Okay, so that is it for bed baths, bed making, oral and denture care, and seizure precautions.
I hope this review was helpful. If it was, please like this video, and if you have anything to add or a great way to remember something, I want to hear it, so please comment below.
And the next video I bring to you is going to be talking about pains, different types of pain, and how we treat it. So be sure you subscribe because you don't want to miss that. You'll be the first to know. Thanks so much, and happy studying.
Okay, so the first time I had a seizure, I had just gotten to my friend's house. I was going to watch a movie with her and her mom. I picked up McDonald's.
I went to her house, and we started watching the movie. And the next thing I know, I'm waking up on the couch looking up, and my best friend and her mom are staring down at me, and I'm covered in french fries because I was holding the french fries when I started to seize, and so I shook them all over the place.

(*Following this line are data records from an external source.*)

(** * BFSI compliance tooling: classification, aggregation, quality gates

    A shallow embedding of the decision logic of four scripts,

    - [.github/scripts/generate-compliance-report.py]
      (class [ComplianceReportGenerator]),
    - [.github/scripts/process-sarif.py] (class [SARIFProcessor]),
    - [.github/scripts/security-quality-gates.py]
      (class [SecurityQualityGates]),
    - [actions/shared/scripts/generate-compliance-report.py]
      (class [BFSIComplianceReporter], the loading of the compliance
      reports and the score),

    followed by the properties of that logic.

    Conventions of the embedding.

    - Python objects that are mutated in place ([self.report], the
      [violations] lists) are threaded explicitly: a method that mutates
      [self] takes the old object and returns the new one.
    - Rule identifiers, levels and messages are ASCII strings; on those
      [str.lower] changes the letters [A]-[Z] only.
    - Counters are natural numbers (they start at [0] and are only ever
      incremented).  Thresholds that come from the command line or from a
      configuration dict are integers ([Z]) or rationals ([Q]).
    - Percentages and scores are Python floats in the scripts; here they
      are exact rationals ([Q]) compared with [==].
    - A SARIF file is either unreadable ([open] or [json.load] raises) or
      a well-shaped document: a list of runs, each a list of results whose
      optional fields are [ruleId], [level] and [message.text]. *)

From Stdlib Require Import String Ascii List Bool Arith ZArith QArith Qminmax Lia Lqa.
From stdpp Require Import base option list gmap strings fin_maps.

Import ListNotations.
Local Open Scope string_scope.
Local Open Scope list_scope.

(** ** Python helpers *)

Module Py.

(** [c.lower()] for one ASCII character. *)
Definition lower_ascii (c : ascii) : ascii :=
  let n := nat_of_ascii c in
  if (65 <=? n)%nat && (n <=? 90)%nat then ascii_of_nat (n + 32) else c.

(** [s.lower()] *)
Fixpoint lower (s : string) : string :=
  match s with
  | EmptyString => EmptyString
  | String c s' => String (lower_ascii c) (lower s')
  end.

(** [sub in s] for strings: [sub] occurs in [s] as a contiguous slice. *)
Fixpoint contains (sub s : string) : bool :=
  if String.prefix sub s then true
  else match s with
       | EmptyString => false
       | String _ s' => contains sub s'
       end.

(** [x in xs] for a list of strings. *)
Definition in_list (x : string) (xs : list string) : bool :=
  existsb (String.eqb x) xs.

(** [any(term in s for term in terms)] *)
Definition any_in (terms : list string) (s : string) : bool :=
  existsb (fun term => contains term s) terms.

(** [d.get(key, default)] on an optional field. *)
Definition get {A} (field : option A) (default : A) : A :=
  match field with Some a => a | None => default end.

(** An insertion-ordered [dict] with string keys, as the list of its
    items.  [dict_set] is [d[k] = v]: an existing key keeps its
    position, a new key goes last. *)
Definition dict (V : Type) : Type := list (string * V).

Fixpoint dict_get {V} (k : string) (d : dict V) : option V :=
  match d with
  | [] => None
  | (k', v) :: d' => if String.eqb k k' then Some v else dict_get k d'
  end.

Definition dict_mem {V} (k : string) (d : dict V) : bool :=
  match dict_get k d with Some _ => true | None => false end.

Fixpoint dict_set {V} (k : string) (v : V) (d : dict V) : dict V :=
  match d with
  | [] => [(k, v)]
  | (k', v') :: d' =>
      if String.eqb k k' then (k', v) :: d' else (k', v') :: dict_set k v d'
  end.

(** In-place mutation of the value stored under [k] (no effect when
    [k] is not a key). *)
Fixpoint dict_alter {V} (f : V -> V) (k : string) (d : dict V) : dict V :=
  match d with
  | [] => []
  | (k', v) :: d' =>
      if String.eqb k k' then (k', f v) :: d' else (k', v) :: dict_alter f k d'
  end.

Definition dict_values {V} (d : dict V) : list V := map snd d.

(** What a call does: it returns a value, or an exception leaves it. *)
Inductive outcome (A : Type) : Type :=
| Returns (a : A)
| Raises.
Arguments Returns {A} a.
Arguments Raises {A}.

End Py.

(** ** SARIF input *)

Module Sarif.

(** One entry of [run['results']]; [None] is an absent key. *)
Record result : Type := Result {
  ruleId : option string;
  level : option string;
  message_text : option string
}.

(** [run.get('results', [])] *)
Definition run : Type := list result.

(** [sarif_data.get('runs', [])] *)
Definition sarif_data : Type := list run.

(** A file found by the glob: its path, and its content when [open]
    and [json.load] succeed. *)
Definition sarif_file : Type := (string * option sarif_data)%type.

(** The results of a file in processing order: run by run; none for
    an unreadable file. *)
Definition results_of (file : sarif_file) : list result :=
  match snd file with
  | Some sarif_data => concat sarif_data
  | None => []
  end.

(** The results of a directory, file by file in glob order. *)
Definition all_results (sarif_dir : list sarif_file) : list result :=
  flat_map results_of sarif_dir.

(** The files of a directory that can be opened and parsed. *)
Definition readable (sarif_dir : list sarif_file) : list sarif_file :=
  List.filter (fun file => match snd file with Some _ => true | None => false end)
              sarif_dir.

End Sarif.

(** ** generate-compliance-report.py *)

Module ComplianceReportGenerator.
Import Py Sarif.

(** An element of a finding's ["compliance_mappings"]. *)
Record mapping : Type := Mapping {
  framework : string;
  control : string;
  description : string;
  severity_impact : string
}.

(** A value of ["findings_by_control"]. *)
Record control_stats : Type := ControlStats {
  cs_total_findings : nat;
  cs_critical_findings : nat;
  cs_description : string
}.

(** A value of [report["compliance_mappings"]].  The
    ["findings_by_control"] dict is a finite map: the scripts look
    controls up in it, take its [len] and count its values, and two
    dicts with the same items are equal in Python whatever the order
    the keys were inserted in. *)
Record framework_data : Type := FrameworkData {
  total_controls : nat;
  failed_controls : nat;
  compliance_percentage : Q;
  findings_by_control : gmap string control_stats
}.

(** [report["executive_summary"]] *)
Record executive_summary : Type := ExecutiveSummary {
  total_findings : nat;
  critical_findings : nat;
  compliance_score : Q;
  risk_level : string
}.

(** An element of [report["detailed_findings"]]. *)
Record finding : Type := Finding {
  f_rule_id : string;
  f_severity : string;
  f_message : string;
  f_source_file : string;
  f_compliance_mappings : list mapping;
  f_remediation_priority : string
}.

(** [self.report]; the keys ["metadata"], ["remediation_summary"] and
    ["audit_trail"] are written once by [__init__] and never read by
    the logic below, so they are left out. *)
Record report_t : Type := Report {
  summary : executive_summary;
  compliance_mappings : dict framework_data;
  detailed_findings : list finding
}.

Record t : Type := Self {
  standards : list string;
  report : report_t
}.

Definition set_report (self : t) (r : report_t) : t :=
  {| standards := standards self; report := r |}.

Definition fresh_framework_data : framework_data :=
  {| total_controls := 0;
     failed_controls := 0;
     compliance_percentage := 100;
     findings_by_control := ∅ |}.

Definition __init__ (standards : list string) : t :=
  {| standards := standards;
     report :=
       {| summary :=
            {| total_findings := 0;
               critical_findings := 0;
               compliance_score := 0;
               risk_level := "LOW" |};
          compliance_mappings :=
            fold_left (fun cm standard => dict_set standard fresh_framework_data cm)
                      standards [];
          detailed_findings := [] |} |}.

Definition _map_to_iso27001 (rule_id level : string) : list mapping :=
  let rule_lower := lower rule_id in
  let mappings := [] in
  let mappings :=
    if any_in ["sql-injection"; "xss"; "vulnerability"] rule_lower
    then mappings ++ [Mapping "ISO27001" "A.12.6.1"
                        "Management of technical vulnerabilities" level]
    else mappings in
  let mappings :=
    if any_in ["crypto"; "encryption"; "cipher"; "hash"] rule_lower
    then mappings ++ [Mapping "ISO27001" "A.10.1.1"
                        "Policy on the use of cryptographic controls" level]
    else mappings in
  let mappings :=
    if any_in ["auth"; "access"; "authorization"] rule_lower
    then mappings ++ [Mapping "ISO27001" "A.9.1.1"
                        "Access control policy" level]
    else mappings in
  mappings.

Definition _map_to_rbi_framework (rule_id level : string) : list mapping :=
  let rule_lower := lower rule_id in
  let mappings := [] in
  let mappings :=
    if any_in ["sql-injection"; "xss"; "injection"] rule_lower
    then mappings ++ [Mapping "RBI-IT-Framework" "RBI-IT-4.2.1"
                        "Application Security - Secure coding practices" level]
    else mappings in
  let mappings :=
    if any_in ["auth"; "session"; "access"] rule_lower
    then mappings ++ [Mapping "RBI-IT-Framework" "RBI-IT-4.1.3"
                        "Access Control and Authentication" level]
    else mappings in
  let mappings :=
    if any_in ["pii"; "personal"; "data-protection"] rule_lower
    then mappings ++ [Mapping "RBI-IT-Framework" "RBI-IT-4.3.3"
                        "Customer Data Protection" level]
    else mappings in
  mappings.

Definition _map_to_sebi_guidelines (rule_id level : string) : list mapping :=
  let rule_lower := lower rule_id in
  let mappings := [] in
  let mappings :=
    if any_in ["governance"; "policy"; "procedure"] rule_lower
    then mappings ++ [Mapping "SEBI-Guidelines" "SEBI-SG-2.1"
                        "System Governance and Risk Management" level]
    else mappings in
  let mappings :=
    if any_in ["data-integrity"; "validation"; "consistency"] rule_lower
    then mappings ++ [Mapping "SEBI-Guidelines" "SEBI-DI-3.1"
                        "Data Integrity and Validation" level]
    else mappings in
  mappings.

(** The body of the [for mapping in mappings] loop of
    [_update_compliance_stats], on the ["findings_by_control"] dict. *)
Definition count_mapping (level : string) (fbc : gmap string control_stats)
    (m : mapping) : gmap string control_stats :=
  let fbc :=
    match fbc !! control m with
    | None =>
        <[control m := {| cs_total_findings := 0;
                          cs_critical_findings := 0;
                          cs_description := description m |}]> fbc
    | Some _ => fbc
    end in
  let fbc :=
    alter (fun s => {| cs_total_findings := cs_total_findings s + 1;
                       cs_critical_findings := cs_critical_findings s;
                       cs_description := cs_description s |})
          (control m) fbc in
  if in_list level ["error"; "critical"]
  then alter (fun s => {| cs_total_findings := cs_total_findings s;
                          cs_critical_findings := cs_critical_findings s + 1;
                          cs_description := cs_description s |})
             (control m) fbc
  else fbc.

(** What [count_mapping] leaves under the mapping's control: the
    entry that was there, or a new one carrying the mapping's
    description, with one more finding, and one more critical finding
    when [critical]. *)
Definition counted (critical : bool) (description : string)
    (entry : option control_stats) : control_stats :=
  let s := default {| cs_total_findings := 0;
                      cs_critical_findings := 0;
                      cs_description := description |} entry in
  {| cs_total_findings := cs_total_findings s + 1;
     cs_critical_findings :=
       if critical then cs_critical_findings s + 1 else cs_critical_findings s;
     cs_description := cs_description s |}.

Definition set_findings_by_control (fbc : gmap string control_stats)
    (data : framework_data) : framework_data :=
  {| total_controls := total_controls data;
     failed_controls := failed_controls data;
     compliance_percentage := compliance_percentage data;
     findings_by_control := fbc |}.

Definition _update_compliance_stats (fw : string) (mappings : list mapping)
    (level : string) (cm : dict framework_data) : dict framework_data :=
  if negb (dict_mem fw cm) then cm
  else
    dict_alter
      (fun data =>
         set_findings_by_control
           (fold_left (count_mapping level) mappings (findings_by_control data))
           data)
      fw cm.

Definition _calculate_priority (level rule_id : string) : string :=
  if in_list level ["error"; "critical"] then "HIGH"
  else if String.eqb level "warning" then "MEDIUM"
  else "LOW".

(** One framework block of [_map_finding_to_compliance]: the state is
    the pair of the finding's ["compliance_mappings"] list and the
    report's ["compliance_mappings"] dict. *)
Definition map_block (self : t) (fw : string)
    (mapper : string -> string -> list mapping) (rule_id level : string)
    (st : list mapping * dict framework_data)
    : list mapping * dict framework_data :=
  if in_list fw (standards self) then
    let ms := mapper rule_id level in
    match ms with
    | [] => st
    | _ :: _ => (fst st ++ ms, _update_compliance_stats fw ms level (snd st))
    end
  else st.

And my best friend and her mom said, "Hey, Meris, you just had a seizure. Are you okay? Can you hear me? We've called 911. They're on their way."
And I, being postictal and coming out of it very confused and disorientated, and I said, "I didn't have a seizure. I just fell asleep during the movie."
And they were like, "No, you had a seizure." And I called my mom and started crying and said, "They're making me go to the hospital by ambulance. I'm sorry. I don't know how we're going to pay for it."
And my mom said, "Honey, don't worry about it. We'll figure it out. Please go to the hospital."
But the point being, in that postictal phase, your patients may be really out of it and maybe acting in a way that is not their normal self. So just be kind and calm and compassionate because they are very scared and confused. I promise you.